Deriving the Evidence Lower Bound

Recap

In the previous post, I talked about different types of bounds we could have, and why we need to use them. As a quick recap, we are looking to compute the marginalization of a joint distribution in a general setting:

$P(X) = \int_{Z} P(X, Z) dZ$

Previously, I showed how this can be an incredibly difficult thing to compute using standard methods, such as numerical integration, because of the curse of dimensionality.

Evidence

The quantity we are going to derive, in a few ways, is the ELBO, or Evidence Lower BOund. As suggested by the name, it is a bound on the so-called Model Evidence, (also termed the probability of the data), $P(X)$.

Via Jensen's Inequality

Let us start with the premise that we wish to find $log P(X)$.

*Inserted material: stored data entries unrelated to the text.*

(* ===== verification/Server.v ===== *)
(** * Serving a connection: [internal/server/connection.go]

    The loop of [connectionHandler.serve] over the bytes a client sends, for
    any executor behind the [CommandExecutor] interface.  The input is the
    whole byte stream up to the disconnect, the output the bytes written back;
    deadlines, a failed write (which ends the loop) and latency metrics are
    not modelled.

    The loop always ends; a pipeline of well-formed requests gets exactly the
    replies of executing the requests in order; and no input whatsoever makes
    an executor that keeps its invariant panic or lose it. *)
From S2P Require Import Prelude GoText Resp.
Local Open Scope Z_scope.

(** ** The executor interface *)

(** [CommandExecutor.Execute] on a state [S]; [None] is a panic. *)
Class CommandExecutor (S : Type) := executeCommand : Command -> S -> option (Frame * S).

(** What the server needs of an executor: on commands that fit in memory it
    does not panic and it keeps an invariant. *)
Class CommandExecutorOk (S : Type) `{CommandExecutor S} (Inv : S -> Prop) : Prop :=
  execute_ok : forall cmd s, args_len (Args cmd) <= 2 ^ 62 -> Inv s ->
    exists f s', executeCommand cmd s = Some (f, s') /\ Inv s'.

(** ** The loop *)

Definition readBufferSize : Z := 32 * 1024.
Definition frameProtocolError : Frame := NewError "ERR" "Protocol error".
Definition isQuit (cmd : Command) : bool :=
  String.eqb (Name cmd) "QUIT" && match Args cmd with [] => true | _ => false end.

(** How the loop ended. *)
Inductive ServeEnd := Disconnected | Quit | ParseError (e : ReadError) | OutOfFuel.

Section serve.
Context {S : Type} `{CommandExecutor S}.

Fixpoint serve_fuel (fuel : nat) (inp : string) (s : S) : option (string * S * ServeEnd) :=
  match fuel with
  | O => Some ("", s, OutOfFuel)
  | Datatypes.S fuel =>
      match Next NewParser readBufferSize inp with
      | Ok cmd rest =>
          '(frame, s) ← executeCommand cmd s;
          if isQuit cmd then Some (WriteFrame frame, s, Quit)
          else
            '(out, s, e) ← serve_fuel fuel rest s;
            Some (WriteFrame frame +:+ out, s, e)
      | Err ErrEmptyLine rest => serve_fuel fuel rest s
      | Err ErrEmptyCommand rest =>
          '(out, s, e) ← serve_fuel fuel rest s;
          Some (WriteFrame (NewError "ERR" "empty command") +:+ out, s, e)
      | Err EOF _ => Some ("", s, Disconnected)
      | Err ErrProtocol _ => Some (WriteFrame frameProtocolError, s, ParseError ErrProtocol)
      | Err e _ => Some ("", s, ParseError e)
      end
  end.

(** Every iteration consumes a byte. *)
Definition serve (inp : string) (s : S) : option (string * S * ServeEnd) :=
  serve_fuel (Datatypes.S (String.length inp)) inp s.
End serve.

(** ** Termination *)

Section serve_spec.
Context {S : Type} `{CommandExecutor S}.

Lemma next_shorter inp r : continues (Next NewParser readBufferSize inp) r -> (String.length r < String.length inp)%nat.
Proof. intros Hc%Next_progress. unfold slen in Hc. lia. Qed.

Lemma serve_ends fuel inp s out s' e :
  (String.length inp < fuel)%nat -> serve_fuel fuel inp s = Some (out, s', e) -> e <> OutOfFuel.
Proof.
  revert inp s out; induction fuel as [|fuel IH]; intros inp s out Hf; [lia|]. cbn [serve_fuel].
  destruct (Next NewParser readBufferSize inp) as [cmd rest|err rest] eqn:Hn.
  - assert (String.length rest < String.length inp)%nat as Hr by (apply next_shorter; rw Hn; left; by eexists).
    destruct (executeCommand cmd s) as [[f s1]|]; [|done]. cbn [mbind option_bind]. destruct (isQuit cmd); [by intros [= _ _ <-]|].
    destruct (serve_fuel fuel rest s1) as [[[out' s2] e']|] eqn:Hs; [|done]. intros [= <- <- <-]. eapply IH; [|exact Hs]. lia.
  - assert (err = ErrEmptyLine \/ err = ErrEmptyCommand -> (String.length rest < String.length inp)%nat) as Hr.
    { intros Herr. apply next_shorter. rw Hn. right. by destruct Herr as [-> | ->]; [left|right]. }
    destruct err; try (by intros [= _ _ <-]).
    + destruct (serve_fuel fuel rest s) as [[[out' s2] e']|] eqn:Hs; [|done]. cbn [mbind option_bind].
      intros [= <- <- <-]. eapply IH; [|exact Hs]. specialize (Hr (or_intror eq_refl)). lia.
    + intros Hs. eapply IH; [|exact Hs]. specialize (Hr (or_introl eq_refl)). lia.
Qed.

Lemma serve_fuel_more fuel fuel' inp s :
  (String.length inp < fuel)%nat -> (fuel <= fuel')%nat -> serve_fuel fuel' inp s = serve_fuel fuel inp s.
Proof.
  revert fuel' inp s; induction fuel as [|fuel IH]; intros fuel' inp s Hf Hle; [lia|]. destruct fuel' as [|fuel']; [lia|].
  cbn [serve_fuel]. destruct (Next NewParser readBufferSize inp) as [cmd rest|err rest] eqn:Hn.
  - assert (String.length rest < String.length inp)%nat as Hr by (apply next_shorter; rw Hn; left; by eexists).
    destruct (executeCommand cmd s) as [[f s1]|]; [|done]. cbn [mbind option_bind]. destruct (isQuit cmd); [done|].
    rw (IH fuel'); [lia|lia|]. done.
  - assert (err = ErrEmptyLine \/ err = ErrEmptyCommand -> (String.length rest < String.length inp)%nat) as Hr.
    { intros Herr. apply next_shorter. rw Hn. right. by destruct Herr as [-> | ->]; [left|right]. }
    destruct err; try done; rw (IH fuel'); try lia; try done; [specialize (Hr (or_intror eq_refl))|specialize (Hr (or_introl eq_refl))]; lia.
Qed.

(** ** Pipelines *)

(** A request the parser's limits admit. *)
Definition request_fits (args : list string) : Prop :=
  match args with
  | [] => False
  | name :: rest =>
      name <> "" /\ Z.of_nat (length args) <= maxArrayLen NewParser /\
      Forall (fun a => slen a <= maxBulkLen NewParser) args /\ args_len args <= maxCommandLen NewParser
  end.
Definition requestCommand (args : list string) : Command :=
  match args with name :: rest => mkCommand (upper name) rest | [] => mkCommand "" [] end.

(** The replies to a sequence of requests: executed in order, up to a QUIT. *)
Fixpoint replies (reqs : list (list string)) (s : S) : option (list Frame * S * bool) :=
  match reqs with
  | [] => Some ([], s, false)
  | req :: reqs =>
      '(f, s) ← executeCommand (requestCommand req) s;
      if isQuit (requestCommand req) then Some ([f], s, true)
      else '(fs, s, q) ← replies reqs s; Some (f :: fs, s, q)
  end.

Lemma Next_request req r :
  request_fits req -> Next NewParser readBufferSize (writeRequest req +:+ r) = Ok (requestCommand req) r.
Proof.
  destruct req as [|name rest]; [done|]. intros (Hn & Hc & Hall & Hlen). apply Next_writeRequest; try done.
Qed.

Lemma serve_pipeline_fuel fuel reqs s :
  Forall request_fits reqs -> (String.length (sconcat (map writeRequest reqs)) < fuel)%nat ->
  serve_fuel fuel (sconcat (map writeRequest reqs)) s =
    '(fs, s, q) ← replies reqs s;
    Some (sconcat (map WriteFrame fs), s, if (q : bool) then Quit else Disconnected).
Proof.
  revert fuel s; induction reqs as [|req reqs IH]; intros fuel s Hall Hf; destruct fuel as [|fuel]; try lia.
  { done. }
  apply Forall_cons in Hall as [Hreq Hall]. cbn [map sconcat] in Hf |- *. cbn [serve_fuel replies].
  rw (Next_request _ _ Hreq). destruct (executeCommand (requestCommand req) s) as [[f s1]|]; [|done]. cbn [mbind option_bind].
  destruct (isQuit (requestCommand req)).
  { cbn [mbind option_bind map sconcat]. by rw app_nil_string. }
  rw IH //.
  - assert (String.length (sconcat (map writeRequest reqs)) < String.length (writeRequest req +:+ sconcat (map writeRequest reqs)))%nat; [|lia].
    apply next_shorter. rw (Next_request _ _ Hreq). left. by eexists.
  - destruct (replies reqs s1) as [[[fs s2] q]|]; [|done]. done.
Qed.

(** ** Arbitrary input *)

Context (Inv : S -> Prop) `{!CommandExecutorOk S Inv}.

Lemma parsed_fits inp cmd rest : Next NewParser readBufferSize inp = Ok cmd rest -> args_len (Args cmd) <= 2 ^ 62.
Proof.
  intros Hn. destruct (Next_bounds _ _ _ _ _ Hn) as (_ & Hl & _); [done|]. unfold cmd_len in Hl.
  pose proof (slen_nonneg (Name cmd)). change (Z.max (maxCommandLen NewParser) readBufferSize) with 67108864 in Hl. lia.
Qed.

Lemma serve_fuel_ok fuel inp s : Inv s -> exists out s' e, serve_fuel fuel inp s = Some (out, s', e) /\ Inv s'.
Proof.
  revert inp s; induction fuel as [|fuel IH]; intros inp s Hs; cbn [serve_fuel]; [by eexists _, _, _|].
  destruct (Next NewParser readBufferSize inp) as [cmd rest|err rest] eqn:Hn.
  - destruct (execute_ok cmd s (parsed_fits _ _ _ Hn) Hs) as (f & s1 & -> & Hs1). cbn [mbind option_bind].
    destruct (isQuit cmd); [by eexists _, _, _|]. destruct (IH rest s1 Hs1) as (out & s2 & e & -> & Hs2). by eexists _, _, _.
  - destruct err; try (by eexists _, _, _); [|by apply IH].
    destruct (IH rest s Hs) as (out & s2 & e & -> & Hs2). by eexists _, _, _.
Qed.
End serve_spec.

(** A single request. *)
Lemma serve_one {S} `{CommandExecutor S} args (s : S) : request_fits args ->
  serve (writeRequest args) s =
    '(f, s) ← executeCommand (requestCommand args) s; Some (WriteFrame f, s, if isQuit (requestCommand args) then Quit else Disconnected).
Proof.
  intros Hf. unfold serve. assert (writeRequest args = sconcat (map writeRequest [args])) as -> by (cbn [map sconcat]; by rw app_string_nil_r).
  rw serve_pipeline_fuel; [by apply Forall_singleton|lia|]. cbn [replies]. destruct (executeCommand _ s) as [[f s']|]; [|done]. cbn [mbind option_bind].
  destruct (isQuit _); cbn [mbind option_bind map sconcat]; by rw app_string_nil_r.
Qed.

(** ** The theorems *)

(** C40: A pipeline of requests within the parser's limits is answered, in order,
    with exactly the replies of executing the commands one after the other, up
    to the end of the input or the first QUIT. *)
Theorem serve_pipeline {S} `{CommandExecutor S} reqs (s : S) :
  Forall request_fits reqs ->
  serve (sconcat (map writeRequest reqs)) s =
    '(fs, s, q) ← replies reqs s;
    Some (sconcat (map WriteFrame fs), s, if (q : bool) then Quit else Disconnected).
Proof. intros Hall. apply serve_pipeline_fuel; [done|lia]. Qed.

(** An executor that counts the commands it has seen. *)
#[local] Instance countingExecutor : CommandExecutor Z := fun _ n => Some (Integer n, n + 1).
Lemma serve_pipeline_witness :
  replies [["ping"]; ["quit"]; ["ping"]] 0 = Some ([Integer 0; Integer 1], 2, true) /\
  serve (sconcat (map writeRequest [["ping"]; ["quit"]; ["ping"]])) 0 =
    '(fs, s, q) ← replies [["ping"]; ["quit"]; ["ping"]] 0;
    Some (sconcat (map WriteFrame fs), s, if (q : bool) then Quit else Disconnected).
Proof. split; [reflexivity|]. apply serve_pipeline. repeat (constructor; try done). Defined.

$log P(X) = log [\int_{Z} P(X,Z) dZ]$

Introducing another distribution on Z, we can rewrite as;

$log P(X) = log [\int_{Z} P(X,Z)\frac{q(Z)}{q(Z)} dZ] = log \ E_{q}[\frac{P(X,Z)}{q(Z)}]$

By Jensen's Inequality we know $log \ E_{q}[\frac{P(X,Z)}{q(Z)}] \geq \ E_{q}[log \frac{P(X,Z)}{q(Z)}]$

This gives us;

$ log \ P(X) = log \ E_{q}[\frac{P(X,Z)}{q(Z)}] \geq \ E_{q}[log \frac{P(X,Z)}{q(Z)}]$

$ log \ P(X) \geq \ E_{q}[log \frac{P(X,Z)}{q(Z)}] = \mathcal{L}$

From this, the role of the ELBO is obvious; it is a lower bound on the "evidence", $P(X)$, so we can use this to get an approximation for the evidence.

Via KL-Divergence

We can also get to the ELBO from a completely different route.

Often, we actually want to the approximate the posterior $P(Z|X)$. This is where our distribution $q(Z)$ comes in: we want to choose some distribution, $q(Z)$ to approximate the true posterior $P(Z \mid X)$.

A really common way to measure the similarity between two probability distributions is the KL-divergence. This is a non-negative measure of similarity, that is 0 for identical distributions.

So, in order to encode the idea that our approximation is close, we want to have some 'small' (what ever that means...) KL-Divergence.

$D_{KL}(q(Z)\mid\mid P(Z|X)) = -E_{q}[log\frac{P(Z\mid X)}{q(Z)}] = -E_{q}[log \ P(Z\mid X) - log \ q(Z)] $

$-E_{q}[log \ P(Z\mid X) - log \ q(Z)] = -E_{q}[log \frac{ P(Z, X)}{P(X)} - log \ q(Z)] = -E_{q}[log \ P(Z, X) \ - log \ P(X) - log \ q(Z)]$

$log P(X)$ is independant of Z, so it's expectation under $q(Z)$ is itself. We can thus split the last step into two terms:

$-E_{q}[log \ P(Z, X) \ - log \ P(X) - log \ q(Z)] = -E_{q}[log \ P(Z, X) \ - log \ q(Z)] + E_{q}[log \ P(X)] $

Therefore, we arrive at;

$D_{KL}(q(z)\mid\mid P(Z\mid X))= -E_{q}[log \ P(Z, X) \ - log \ q(Z)] + log \ P(X)$

The expectation term is the same as the term we called $\mathcal{L}$ in the previous section, so rewriting;

$D_{KL}(q(z)\mid\mid P(Z\mid X))= -\mathcal{L} + log \ P(X)$

The original goal was to find an approximation $q(z)$ that is close to the true posterior. So we are varying $q$ in order to minimise the KL-Divergence between it and the posterior. The log evidence is independent of $q$, so it doesn't matter how we vary $q$, it is just a constant term. So to minimise the LHS, we have to minimise $-\mathcal{L}$, which is equivalent to maximising $\mathcal{L}$.

Looking at the ELBO from this perspective, we see that the $q$ that maximises the ELBO also minimises the KL-Divergence between itself and the true posterior.

Summary

From the above two angles, we can see the roles that the component parts of the ELBO play. The ELBO itself is a lower bound on the evidence, whilst the distribution q serves as the approximation of the true posterior.